Comme le rapporte BMF - International, cette décision intervient dans un contexte de tensions accrues entre Israël et la Palestine, avec des projets de construction de logements israéliens en Cisjordanie qui suscitent des inquiétudes.
Ce qu'il faut retenir
- La diplomatie française a changé d'avis sur le conflit israélo-palestinien.
- Francesca Albanese, rapporteuse spéciale de l'ONU, a demandé des clarifications et des excuses.
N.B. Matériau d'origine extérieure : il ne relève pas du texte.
(** Appending what was read. *)
Lemma appended x c u n d : boundary x c u n -> is_bytes d -> n + alen d <= N -> canParseCommand x = true -> forall o,
  inv max (authRequired x) (set_buf c (querybuf c ++ d) o (qb_pos c)) (u ++ d).
Proof.
  intros (Hw & Hp & Hby & Hl) Hd Hn Hc o. destruct (Hw Hc) as (Hnq & Hwait & _). destruct (no_queue_facts c Hnq) as [Hok Hqr].
  split; [done|]. left. split; [done|]. set (c1 := set_buf _ _ _ _).
  assert (forall l, unparsed c l -> l = querybuf c) as Hl0.
  { intros l [[a (Hq & Hp' & _)] _]. rewrite Hq. rewrite Hp in Hp'. destruct a as [|y a]; [done|]. rewrite alen_cons in Hp'. pose proof (alen_nonneg a). lia. }
  assert (unparsed c1 (querybuf c ++ d)) as Hu1.
  { assert (alen (querybuf c ++ d) < 2 ^ 31) by (rewrite alen_app; lia). split; [|split; [by apply is_bytes_app|done]].
    exists []. split; [done|]. split; [done|]. cbn [app]. mach. }
  destruct Hwait as [l Hu Hm Ha Hrq HR|l Hu Hmid Hr HR]; pose proof (Hl0 l Hu) as ->.
  - apply w_idle with (querybuf c ++ d); [done|done|done| |by intros e; rewrite <- !app_assoc].
    destruct Hrq as [?|[(? & l1 & Hq)|(? & y & l1 & Hq & ?)]]; [by left|right; left|right; right]; (split; [done|]); rewrite Hq; eauto.
  - apply w_mid with (querybuf c ++ d); [done|done|done|]. intros e. rewrite <- !app_assoc. apply HR.
Qed.
Lemma backlen_decode a b l : 0 <= l < 2 ^ 35 ->
  lpDecodeBacklen (a ++ lpEncodeBacklen l ++ b) (alen a + backlen_size l - 1) = Ok l.
Proof.
  intros Hl. unfold lpDecodeBacklen, backlen_size.
  assert (forall e i v, ld e i = Ok v -> forall j, j = alen a + i -> ld (a ++ e ++ b) j = Ok v) as Hld.
  { intros e i v H j ->. by apply ld_frame. }
  assert (forall e i q j f val shift, ld e i = Ok (Z.lor (Z.land q 127) 128) -> j = alen a + i -> in_u shift val ->
    0 <= shift <= 21 -> decode_backlen_loop (S f) (a ++ e ++ b) j val shift =
    decode_backlen_loop f (a ++ e ++ b) (j - 1) (val + 2 ^ shift * (q mod 128)) (shift + 7)) as Hmore.
  { intros e i q j f val shift He Hj Hv Hs. apply decode_more; [|done..]. by apply (Hld e i). }
  assert (forall e x j f val shift, ld e 0 = Ok x -> j = alen a + 0 -> 0 <= x < 128 -> in_u shift val -> 0 <= shift ->
    decode_backlen_loop (S f) (a ++ e ++ b) j val shift = Ok (val + 2 ^ shift * x)) as Hlast.
  { intros e x j f val shift He Hj Hx Hv Hs. apply decode_last; [|done..]. by apply (Hld e 0). }
  unfold lpEncodeBacklen. cbv zeta. repeat case_if.
  all: match goal with |- context [alen ?e] => match e with _ :: _ =>
    change (alen e) with (Z.of_nat (length e)); simpl length end end.
  all: pose proof (Z.mod_pos_bound (Z.shiftr l 0) 128); pose proof (Z.mod_pos_bound (Z.shiftr l 7) 128);
    pose proof (Z.mod_pos_bound (Z.shiftr l 14) 128); pose proof (Z.mod_pos_bound (Z.shiftr l 21) 128).
  2: rewrite (Hmore _ 1 (Z.shiftr l 0)) by first [done|mach].
  3: rewrite (Hmore _ 2 (Z.shiftr l 0)), (Hmore _ 1 (Z.shiftr l 7)) by first [done|mach].
  4: rewrite (Hmore _ 3 (Z.shiftr l 0)), (Hmore _ 2 (Z.shiftr l 7)), (Hmore _ 1 (Z.shiftr l 14)) by first [done|mach].
  5: rewrite (Hmore _ 4 (Z.shiftr l 0)), (Hmore _ 3 (Z.shiftr l 7)), (Hmore _ 2 (Z.shiftr l 14)),
       (Hmore _ 1 (Z.shiftr l 21)) by first [done|mach].
  all: rewrite !(Z.shiftr_div_pow2 l) in * by lia; rewrite ?(wrap_small 8) by
    (mach_unfold; Z.to_euclidean_division_equations; lia).
  all: erewrite Hlast; [|done|lia|mach_unfold; Z.to_euclidean_division_equations; lia|mach|lia].
  all: f_equal; mach_unfold; Z.to_euclidean_division_equations; lia.
Qed.

(** ** Encoded entries *)

(** [e] is exactly one encoding: its own size, recognised first byte, not EOF. *)
Definition wf_enc (e : bytes) : Prop :=
  is_bytes e /\ lpCurrentEncodedSizeUnsafe e 0 = Ok (alen e) /\ exists b, ld e 0 = Ok b /\ b <> LP_EOF.

Definition entry (e : bytes) : bytes := e ++ lpEncodeBacklen (alen e).
Definition body (es : list bytes) : bytes := concat (map entry es).

(** The string an encoding stands for. *)
Definition dec_str (e : bytes) : bytes :=
  match lpGetWithSize e 0 with
  | Ok (VStr p n, _) => take (Z.to_nat n) (drop (Z.to_nat p) e)
  | Ok (VInt v, _) => decimal v
  | _ => []
  end.

Definition shift_val (k : Z) (v : lpval) : lpval := match v with VStr p n => VStr (k + p) n | VInt v => VInt v end.

Lemma alen_entry e : alen (entry e) = alen e + backlen_size (alen e).
Proof. unfold entry. by rewrite alen_app. Qed.

Lemma size_frame a e b n : lpCurrentEncodedSizeUnsafe e 0 = Ok n ->
  lpCurrentEncodedSizeUnsafe (a ++ e ++ b) (alen a) = Ok n.
Proof.
  unfold lpCurrentEncodedSizeUnsafe. intros (x & Hx & H)%bind_ok_inv.
  rewrite (ld_frame0 _ _ _ _ Hx), bind_ok. destruct (lp_encoding x); try done.
  - apply bind_ok_inv in H as (y & Hy & H). by rewrite (ld_frame _ _ _ _ _ Hy).
  - apply bind_ok_inv in H as (y & Hy & H). by rewrite (ldn_frame _ _ _ _ _ _ Hy).
Qed.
- Des projets de construction de logements israéliens en Cisjordanie sont à l'origine de tensions.
- Le Royaume-Uni accueillera une conférence de paix israélo-palestinienne en mars.
Contexte et réactions
Manuel Valls a estimé que « LFI utilise le palestinisme pour mobiliser un électorat », tandis que Jean-Noël Barrot a alerté sur la gravité des décisions israéliennes en Cisjordanie, déclarant : « Personne ne doit sous-estimer la gravité de ces décisions ».
Riyad Mansour, ambassadeur de la Palestine à l'ONU, a déclaré : « Nous devons enfin faire la paix ! », alors que le ministre israélien des Affaires étrangères a affirmé : « Nous n'allons pas abandonner notre héritage, notre sécurité et notre avenir pour faciliter les difficultés d'autres pays ».
Les enjeux et les conséquences
La France à l'ONU a condamné fermement les décisions du cabinet de sécurité israélien visant à étendre le contrôle d’Israël sur la Cisjordanie, et a appelé Israël à lever les restrictions entravant les opérations de l'UNRWA.
Rosemary DiCarlo, haute responsable à l'ONU, a averti : « Nous assistons à l'annexion de facto progressive de la Cisjordanie ».
La situation reste tendue et les prochaines semaines seront cruciales pour déterminer l'issue de ce conflit.